There is a set of users. A person can have multiple users, but ref1
and ref2
might be alike and can therefore link users together. ref1
and ref2
does not overlap, one value in ref1
does not exist in ref2
.
A user can own multiple assets. I want to "merge" users that has one or more refs alike and then count how many assets they own together. There could be missing entries in the user table, in that case I just want to propagate the owner into ref2 and set the asset_count and asset_ids.

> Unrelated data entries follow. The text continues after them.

(** All files of a call were changed again later, by others, and no result of the call is a failure. *)
Definition arguments_stale (i : nat) (c : ToolCall) : Prop :=
  isEditToolCall c = true /\ editToolPathGroups c <> []
  /\ (forall g, g ∈ editToolPathGroups c -> exists j c' g', (i < j)%nat /\ changed_at j c' g' /\ tc_id c' <> tc_id c /\ g' ≡ₚ g)
  /\ (forall j c', failed_at j c' -> tc_id c' <> tc_id c).

Lemma failed_at_lt j c : failed_at j c -> (j < length entries)%nat.
Proof. intros (m & Hr & _). by apply result_at_lt in Hr. Qed.

Lemma candidate_stale i window kb c : c ∈ argument_candidate (buildAssistantArgumentStalenessIndex entries) i window kb ->
  exists id name args wire, kb.2 = ToolCallBlock id name args wire /\ window = false /\ isPrunedToolArgumentsSentinel args = false
    /\ arguments_stale i (mkCall id name args wire)
    /\ c = mkArgCandidate i kb.1 id (pathHintsForGroups (editToolPathGroups (mkCall id name args wire))) (arr_len (print_json (JObj args))).
Proof.
  unfold argument_candidate. pose proof index_built as Hix. destruct kb as [k [| |id name args wire| |]]; cbn [fst snd]; try by intros Hc%elem_of_nil.
  destruct (isEditToolCall _) eqn:Ed; cbn [negb]; [|by intros Hc%elem_of_nil].
  destruct (isPrunedToolArgumentsSentinel args) eqn:Es; [by intros Hc%elem_of_nil|].
  destruct (window || _) eqn:Ew; [by intros Hc%elem_of_nil|]. apply orb_false_iff in Ew as [-> Ef]. apply bool_decide_eq_false in Ef.
  case_bool_decide as Eg; [by intros Hc%elem_of_nil|]. destruct (groups_stale _ i _) eqn:Est; [|by intros Hc%elem_of_nil].
  intros ->%list_elem_of_singleton. exists id, name, args, wire. repeat (split; [done|]). split; [|done].
  split; [done|]. split; [done|]. split.
  - intros g Hg. unfold groups_stale in Est. rewrite forallb_forall in Est. specialize (Est g (proj1 (list_elem_of_In _ _) Hg)).
    destruct (_ !! pathGroupKey g) as [[j id']|] eqn:El; [|done]. apply andb_true_iff in Est as [Hj%Nat.ltb_lt Hid].
    apply negb_true_iff, bool_decide_eq_false in Hid. destruct (ix_latest _ _ Hix _ _ _ El) as (c' & g' & Hch & <- & Hk).
    exists j, c', g'. split; [done|]. split; [done|]. split; [done|]. by apply pathGroupKey_inj.
  - intros j c' Hf E. destruct Ef. cbn in E. rewrite <- E. apply (ix_failed _ _ Hix j c'); [by apply failed_at_lt in Hf|done].
Qed.

End index.

(** ** Candidates *)

Section arguments.
Context `{Clock}.

(** The tokens of the assistant's messages from [n] on that the fence does not cover. *)
Definition window_tokens (fence : option nat) (entries : list SessionEntry) (n : nat) : Z :=
  foldr (fun ie t => (if behind_fence fence ie.1 then 0
                      else match se_body ie.2 with EMessage (MAssistant _) => estimateEntryTokens ie.2 | _ => 0 end) + t)
    0 (drop n (indexed entries)).

Definition content_of (e : SessionEntry) : list content_block :=
  match se_body e with EMessage (MAssistant m) => am_content m | _ => [] end.

Definition fence_of (entries : list SessionEntry) (config : PruneConfig) : option nat :=
  recentTurnFenceStart entries (default 2 (pc_protectRecentTurns config)).
(** The check of a method by [skip_auto] reaches, after types that are all
    known, an argument that carries a default value. *)
Definition reaches_default (rc : RunControl TypeMatcher) (m_sig : Signature)
    (m_attr : option MethodInfo) : Prop :=
  (forall info, m_attr = Some info -> canon (ts rc) (ret info) <> None)
  /\ exists n arg,
       nth_error (sig_args m_sig) n = Some arg
       /\ arg_default arg <> None
       /\ forall n' arg', n' < n -> nth_error (sig_args m_sig) n' = Some arg' ->
            arg_default arg' = None /\ canon (ts rc) (arg_type arg') <> None.

(** A per-class [skiptypes] with two classes, as written in the
    configuration. *)
Definition raw_two_classes : RunControl PyVal :=
  {| skiptypes :=
       STMapping [("Foo", [PStr "float64"]);
                  ("Bar", [PTuple [PStr "vector"; PStr "float64"];
                           PStr "int32"])];
     skips := None; skipmethods := None; skipattrs := None;
     includemethods := None; skipauto := None; ts := sample_ts;
     verbose := false |}.

(** An empty list of methods to include for [Computer]. *)
Definition rc_include_none : RunControl TypeMatcher :=
  {| skiptypes := STNotSpecified; skips := None; skipmethods := None;
     skipattrs := None; includemethods := Some [("Computer", [])];
     skipauto := None; ts := sample_ts; verbose := false |}.

(** The prefixes are distinct and no key starts with two of them. *)
Definition prefixes_apart (skippers : list string) (m_nms : list Signature)
  : Prop :=
  NoDup skippers
  /\ forall m1 m2 s,
       In m1 skippers -> In m2 skippers -> In s m_nms ->
       starts_with m1 s = true -> starts_with m2 s = true -> m1 = m2.

(** The rules of [rc] can be applied to every class of [env]: the classes
    are stored under their target name; a per-class [skiptypes] comes with
    an attribute [skips] that has its keys; the prefixes of [skipmethods]
    for a class are apart on its methods; and [skipauto] is unset or no
    argument carries a default value. *)
Definition applicable (rc : RunControl TypeMatcher) (env : Env) : Prop :=
  keys_agree env
  /\ (forall mp, skiptypes rc = STMapping mp ->
        exists sk, skips rc = Some sk /\ incl (Dict.keys mp) (Dict.keys sk))
  /\ (forall sm m k c skippers,
        skipmethods rc = Some sm -> class_in env m k c ->
        Dict.get k sm = Some skippers ->
        prefixes_apart skippers (Dict.keys (methods c)))
  /\ (skipauto rc = None \/ no_defaults env).

(** The messages of [skip_auto] for the class [c] stored under [k]: one
    for each attribute whose type the canonicalizer does not know, in the
    order of the attributes, then one for each method whose check ends on
    an unknown type, in the order of the methods. *)
Definition attr_messages (rc : RunControl TypeMatcher) (k : string)
    (c : ClassDesc) : Log :=
  flat_map (fun item => match canon (ts rc) (snd item) with
                        | None => [LogAttrUnknownType (fst item) k (snd item)]
                        | Some _ => []
                        end) (attrs c).

Definition method_messages (rc : RunControl TypeMatcher) (k : string)
    (c : ClassDesc) : Log :=
  flat_map (fun item => match check_method rc (fst item) (snd item) with
                        | Unknown t =>
                            [LogMethodUnknownType (sig_name (fst item)) k t]
                        | Known | Unpack => []
                        end) (methods c).

(** The messages for the environment, in the order of the modules and of
    their entries. *)
Definition skip_auto_messages (rc : RunControl TypeMatcher) (env : Env)
  : Log :=
  flat_map (fun m =>
              flat_map (fun kd =>
                          match snd kd with
                          | DClass c =>
                              attr_messages rc (fst kd) c
                              ++ method_messages rc (fst kd) c
                          | DOther _ => []
                          end) (snd m)) env.
(** The yearly row after the runs of two semesters, in the totals of the
    two semester runs. *)
Lemma yearly_row_after_two_runs db ay sem1 sem2 s g :
  schema_ok db = true -> sem1 <> sem2 ->
  In (s, g) (students_in_year db ay) ->
  skipped db ay sem1 s = false -> skipped db ay sem2 s = false ->
  (forall r, In r (semester_rows db ay s) ->
             snd (fst (key r)) = sem1 \/ snd (fst (key r)) = sem2) ->
  exists db1 db2 db3 row,
    compute_and_store_semester_results db ay sem1 = Some db1 /\
    compute_and_store_semester_results db1 ay sem2 = Some db2 /\
    compute_and_store_yearly_results db2 ay = Some db3 /\
    get_yearly_result_by_composite_keys db3 s ay = Some row /\
    (total_marks row == total_achieved db s ay sem1 + total_achieved db s ay sem2)%Q /\
    (average_score row == (percentage db s ay sem1 + percentage db s ay sem2) / 2)%Q.
Proof.
  intros Hok Hsem Hin Hsk1 Hsk2 Hold.
  unfold schema_ok in Hok. apply andb_true_iff in Hok. destruct Hok as [Hen Hres].
  destruct (StoreFacts.results_ok_wf db Hres) as [Hwf Hwfy].
  destruct (rows_after_two_runs db ay sem1 sem2 s g Hres Hsem Hin Hsk1 Hsk2 Hold)
    as [r1 [r2 [Hperm [Ht1 [Ha1 [Ht2 Ha2]]]]]].
  set (db1 := with_semester_results db (semester_run_table db ay sem1)) in *.
  set (db2 := with_semester_results db1 (semester_run_table db1 ay sem2)) in *.
  assert (Hres2 : results_ok db2 = true).
  { apply StoreFacts.results_ok_iff. split; [|exact Hwfy].
    cbn [SemesterResults with_semester_results db2].
    apply (TableFacts.wf_fold_add SemesterKey semester_key_eqb
             UniqueFacts.semester_key_eqb_eq).
    apply (TableFacts.wf_fold_add SemesterKey semester_key_eqb
             UniqueFacts.semester_key_eqb_eq _ _ Hwf). }
  assert (Hne : semester_rows db2 ay s <> []).
  { intros Hnil. rewrite Hnil in Hperm. apply Permutation_length in Hperm. discriminate. }
  destruct (yearly_student_entry db2 ay s Hen
              (students_in_year_student db ay s g Hin) Hne)
    as [e [Hget [Het Hea]]].
  destruct (yearly_row_of_entry db2 ay s e Hres2 Hget) as [row [Hf [Ht [Ha _]]]].
  exists db1, db2, (with_yearly_results db2 (yearly_run_table db2 ay)), row.
  split; [apply SemesterFacts.compute_semester_spec|].
  split; [apply SemesterFacts.compute_semester_spec|].
  split; [apply YearlyFacts.compute_yearly_spec|].
  split; [exact Hf|].
  assert (Hsum_t : SemesterResultService.sum (map (@total_marks _) (semester_rows db2 ay s)) =
                   SemesterResultService.sum (map (@total_marks _) [r1; r2])).
  { apply ClassifyFacts.sum_Permutation. now apply Permutation_map. }
  assert (Hsum_a : SemesterResultService.sum (map (@average_score _) (semester_rows db2 ay s)) =
                   SemesterResultService.sum (map (@average_score _) [r1; r2])).
  { apply ClassifyFacts.sum_Permutation. now apply Permutation_map. }
  assert (Hlen : SemesterResultService.len (semester_rows db2 ay s) = 2%Q).
  { unfold SemesterResultService.len. now rewrite (Permutation_length Hperm). }
  rewrite Ht, Ha, Het, Hea, Hsum_t, Hsum_a, Hlen.
  unfold SemesterResultService.sum. cbn [map fold_left].
  rewrite Ht1, Ha1, Ht2, Ha2. split.
  - ring.
  - field.
Qed.

End PipelineFacts.
(** ** The monad of code that talks to services and may raise *)

Definition M (A : Type) : Type := list Outbound -> Result A * list Outbound.

Definition ret {A} (a : A) : M A := fun log => (Ok a, log).

Definition bind {A B} (m : M A) (f : A -> M B) : M B :=
  fun log =>
    match m log with
    | (Ok a, log') => f a log'
    | (Raise e, log') => (Raise e, log')
    end.

Definition raise {A} (e : Exn) : M A := fun log => (Raise e, log).

Definition lift {A} (r : Result A) : M A := fun log => (r, log).

(** try: m / except Exception as e: h e *)
Definition try_except {A} (m : M A) (h : Exn -> M A) : M A :=
  fun log =>
    match m log with
    | (Ok a, log') => (Ok a, log')
    | (Raise e, log') => h e log'
    end.

Definition chat (env : Env) (req : ChatRequest) : M string :=
  fun log => (ChatCompletion_create env log req, log ++ [ChatCall req]).

Definition post (env : Env) (req : SpeechRequest) : M HttpResponse :=
  fun log => (requests_post env log req, log ++ [SpeechCall req]).

Declare Scope py_scope.
Delimit Scope py_scope with py.
Notation "x <- m ;; k" := (bind m (fun x => k))
  (at level 100, m at next level, right associativity) : py_scope.

(** The value a computation returns and the requests it has sent. *)
Definition result_of {A} (m : M A) (log : list Outbound) : Result A := fst (m log).
Definition log_of {A} (m : M A) (log : list Outbound) : list Outbound := snd (m log).

Local Open Scope py_scope.

(** ** backend/analyzer.py *)
Module Analyzer.
Import PyStr.

(** The per-clause result dict.  A key that is absent from the dict is
    [None]; [grantie_analysis] is the only key the code adds
    conditionally. *)
Record ClauseDict := MkClauseDict {
  clause : option string;
  analysis : option string;
  has_warranty_terms : option bool;
  grantie_analysis : option string
}.

Definition extract_clauses_from_docx (env : Env) (file_path : string)
  : Result (list string) :=
  match Document env file_path with
  | Ok paragraphs =>
      Ok (map strip (List.filter (fun para => truthy (strip para)) paragraphs))
  | Raise e =>
      Raise (MkExn OtherException ("Failed to read document: " +:+ exn_str e))
  end.

Definition clause_prompt (clause : string) : string :=
  "Please explain the meaning of this legal clause in simple language:"
    +:+ nl +:+ nl +:+ clause.

Definition clause_request (clause : string) : ChatRequest :=
  {| model := "gpt-3.5-turbo";
     messages := [MkMessage "user" (clause_prompt clause)];
     temperature := 3 # 10;
     max_tokens := 300 |}.

(** The four except branches of analyze_clause_with_openai, in order. *)
Definition clause_error (e : Exn) : string :=
  match exn_class e with
  | AuthenticationError =>
      "Error: Invalid OpenAI API key. Please check your .env file."
  | RateLimitError =>
      "Error: OpenAI rate limit exceeded. Please try again later or check your account balance."
  | APIError => "Error: OpenAI API error - " +:+ exn_str e
  | _ => "Error analyzing clause: " +:+ exn_str e
  end.

Definition analyze_clause_with_openai (env : Env) (clause : string) : M string :=
  if negb (configured (OPENAI_API_KEY env)) then
    raise (MkExn OtherException
             "OpenAI API key not configured. Please check your .env file.")
  else
    try_except
      (response <- chat env (clause_request clause);;
       ret (strip response))
      (fun e => ret (clause_error e)).
Lemma image_exec size url post :
  List.forallb isDigit size = true ->
  List.forallb dot url = true -> List.forallb (noneOf ")") url = true ->
  exists m,
    execAt (mkRegex (Bol ;; lit "img" ;; Grp 1 (star isDigit) ;; lit "(" ;;
                     Grp 2 (lazyStar dot) ;; lit ")") false false)
           [] ((js "img" ++ size ++ 40%N :: url ++ [41%N]) ++ post) = Some m /\
    matched m = js "img" ++ size ++ 40%N :: url ++ [41%N] /\ grp m 2 = url.
Proof.
  intros Hs Hd Hu.
  pose proof (image_text size url post) as T.
  apply forallb_Forall in Hs, Hd. rewrite T. eexists. split.
  - unfold execAt, star, lazyStar. open_lits.
    cbn [re ignoreCase multiline run atLineStart sameChar]. closed_tests.
    apply many_greedy_all; [exact Hs|lia| |reflexivity].
    cbn [run sameChar]. closed_tests.
    apply many_lazy_stop; [exact Hd| |lia|].
    + intros d1 x d2 ->. cbn [run sameChar].
      rewrite List.forallb_app in Hu. apply andb_true_iff in Hu.
      destruct Hu as [_ Hu]. cbn [List.forallb] in Hu.
      apply andb_true_iff in Hu. destruct Hu as [Hx _].
      unfold noneOf, oneOf in Hx. change (js ")") with [41%N] in Hx.
      cbn [List.existsb] in Hx. rewrite orb_false_r in Hx.
      apply negb_true_iff in Hx. now rewrite Hx.
    + cbn [run sameChar]. closed_tests. reflexivity.
  - cbn [matched group]. unfold grp, setCap. cbn [Nat.eqb].
    rewrite (firstn_consumed url). split; [|reflexivity].
    rewrite <- T. now apply firstn_upto.
Qed.

Lemma inlineStep_image pi size url post segments :
  List.forallb isDigit size = true ->
  List.forallb dot url = true -> List.forallb (noneOf ")") url = true ->
  inlineStep pi ((js "img" ++ size ++ 40%N :: url ++ [41%N]) ++ post) segments
  = Some (post, segments ++ [imageOf url]).
Proof.
  intros Hs Hd Hu.
  destruct (image_exec size url post Hs Hd Hu) as (m & E & Hm & Hg).
  unfold inlineStep.
  eassert (F : firstMatch (inlineRules pi)
                 ((js "img" ++ size ++ 40%N :: url ++ [41%N]) ++ post)
               = Some (_, m)).
  { rewrite image_text in E |- *. earlier_miss. rewrite E. reflexivity. }
  rewrite F. cbn [r_process r_type]. rewrite Hm, Hg.
  now rewrite List.skipn_app, List.skipn_all, Nat.sub_diag.
Qed.
(** What [ImgPatches.forward] returns, for every number of channels: the
    rows of image [bi], read one after the other, are the blocks of channel
    0 in row-major order of the grid, then the blocks of channel 1, and so
    on (channel-major order), each block flattened row by row. *)
Theorem patches_channel_major (p b c h w bi : nat) (img : Tensor R) :
  shape img = [b; c; h; w] ->
  1 <= c -> 1 <= p -> p <= h -> p <= w -> bi < b ->
  exists out,
    ImgPatches.forward (ImgPatches.init (Z.of_nat p)) img = Ok out
    /\ sequence_data out bi
       = flat_map (fun ch =>
                     flat_map (fun k => channel_block p img bi ch k)
                              (seq 0 (h / p * (w / p))))
                  (seq 0 c).
Proof.
  intros Hs Hc Hp Hh Hw Hbi. eexists. split.
  - apply forward_view; try eassumption. lia.
  - unfold sequence_data. cbn [shape data].
    now apply patch_view_image.
Qed.

Lemma firstn_skipn_within {A} (d n j o : nat) (l : list A) :
  j < n ->
  firstn d (skipn (j * d) (firstn (n * d) (skipn o l)))
  = firstn d (skipn (o + j * d) l).
Proof.
  intros Hj. rewrite firstn_skipn_comm, firstn_firstn.
  replace (Nat.min (j * d + d) (n * d)) with (j * d + d) by nia.
  rewrite <- firstn_skipn_comm, skipn_skipn. f_equal. f_equal. lia.
Qed.

(** With a single channel the patches are the blocks: patch [j] of image
    [bi] is block [j] of the grid, in row-major order. *)
Theorem patches_single_channel (p b h w bi j : nat) (img : Tensor R) :
  shape img = [b; 1; h; w] ->
  1 <= p -> p <= h -> p <= w -> bi < b -> j < h / p * (w / p) ->
  exists out,
    ImgPatches.forward (ImgPatches.init (Z.of_nat p)) img = Ok out
    /\ patch_at out bi j = block_patch p img bi j.
Proof.
  intros Hs Hp Hh Hw Hbi Hj. eexists. split.
  - apply forward_view; try eassumption; lia.
  - unfold patch_at. cbn [shape data].
    pose proof (@patch_view_image _ _ p b 1 h w bi img Hs Hp Hbi) as E.
    cbn [seq flat_map] in E. rewrite app_nil_r in E.
    replace ((bi * (h / p * (w / p)) + j) * (1 * p * p))
      with (bi * (h / p * (w / p) * (1 * p * p)) + j * (1 * p * p)) by lia.
    rewrite <- firstn_skipn_within with (n := h / p * (w / p))
      by exact Hj.
    rewrite E.
    replace (1 * p * p) with (p * p) by lia.
    rewrite flat_map_block with (dflt := 0);
      [|intros k; now apply channel_block_length with (b := b) (c := 1)
                                                      (h := h) (w := w)
       |now rewrite length_seq].
    rewrite seq_nth by exact Hj. cbn [Nat.add].
    unfold block_patch, channel_block. rewrite Hs.
    cbn [indices seq flat_map]. fold (indices [p; p]).
    rewrite app_nil_r, map_map. reflexivity.
Qed.
End PatchOrderTheorems.

(** The channel-major order at the 2-channel image of the C1 failure. *)
Lemma patches_channel_major_witness :
  let img := mkTensor [1; 2; 1; 2] [1; 2; 3; 4]%Z in
  exists out,
    ImgPatches.forward (ImgPatches.init 1) img = Ok out
    /\ sequence_data out 0
       = flat_map (fun ch => flat_map (fun k => channel_block 1 img 0 ch k)
                                      (seq 0 2))
                  (seq 0 2).
Proof.
  intros img.
  apply (@patches_channel_major Z Scalar_Z 1 1 2 1 2 0 img);
    first [reflexivity | lia].
Defined.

Here is an example schema to illustrate:
Example assets
SELECT * FROM assets;
id | name | owner |
---|---|---|
1 | #1 | a |
2 | #2 | b |
3 | #3 | c |
4 | #4 | a |
5 | #5 | c |
6 | #6 | d |
7 | #7 | e |
8 | #8 | d |
9 | #9 | a |
10 | #10 | a |
11 | #11 | z |
Example users
SELECT * FROM users;
id | username | ref1 | ref2 |
---|---|---|---|
1 | bobo | a | d |
2 | toto | b | e |
3 | momo | c | d |
4 | lolo | a | f |
5 | popo | c | f |
What I want to get in the end
SELECT * FROM results;
ids | usernames | refs1 | refs2 | asset_ids | asset_count |
---|---|---|---|---|---|
1,3,4,5 | bobo,momo,lolo,popo | a,c | d,f | 1,3,4,5,6,8,9,10 | 8 |
2 | toto | b | e | 2,7 | 2 |
z | 11 | 1 |
I've tried different approaches, but this is what I currently have:
Closest I have got
SELECT
ARRAY_AGG(DISTINCT u.id) AS ids,
ARRAY_AGG(DISTINCT u.username) AS usernames,
ARRAY_AGG(DISTINCT u.ref1) AS refs1,
ARRAY_AGG(DISTINCT u.ref2) AS refs2,
COUNT(DISTINCT a.id) AS asset_count
FROM assets a
JOIN users u ON a.owner = u.ref1 OR a.owner = u.ref2
GROUP BY a.owner
ORDER BY MIN(a.id);
ids | usernames | refs1 | refs2 | asset_count |
---|---|---|---|---|
1,4 | bobo,lolo | a | d,f | 4 |
2 | toto | b | e | 1 |
3,5 | momo,popo | c | d,f | 2 |
1,3 | bobo,momo | a,c | d | 2 |
2 | toto | b | e | 1 |
If I merge the above table on ids, I almost get the result I want (without the missing entries in the user table). The merging can easily be done in code, but then I cannot paginate etc. I want to to this in DB layer if possible.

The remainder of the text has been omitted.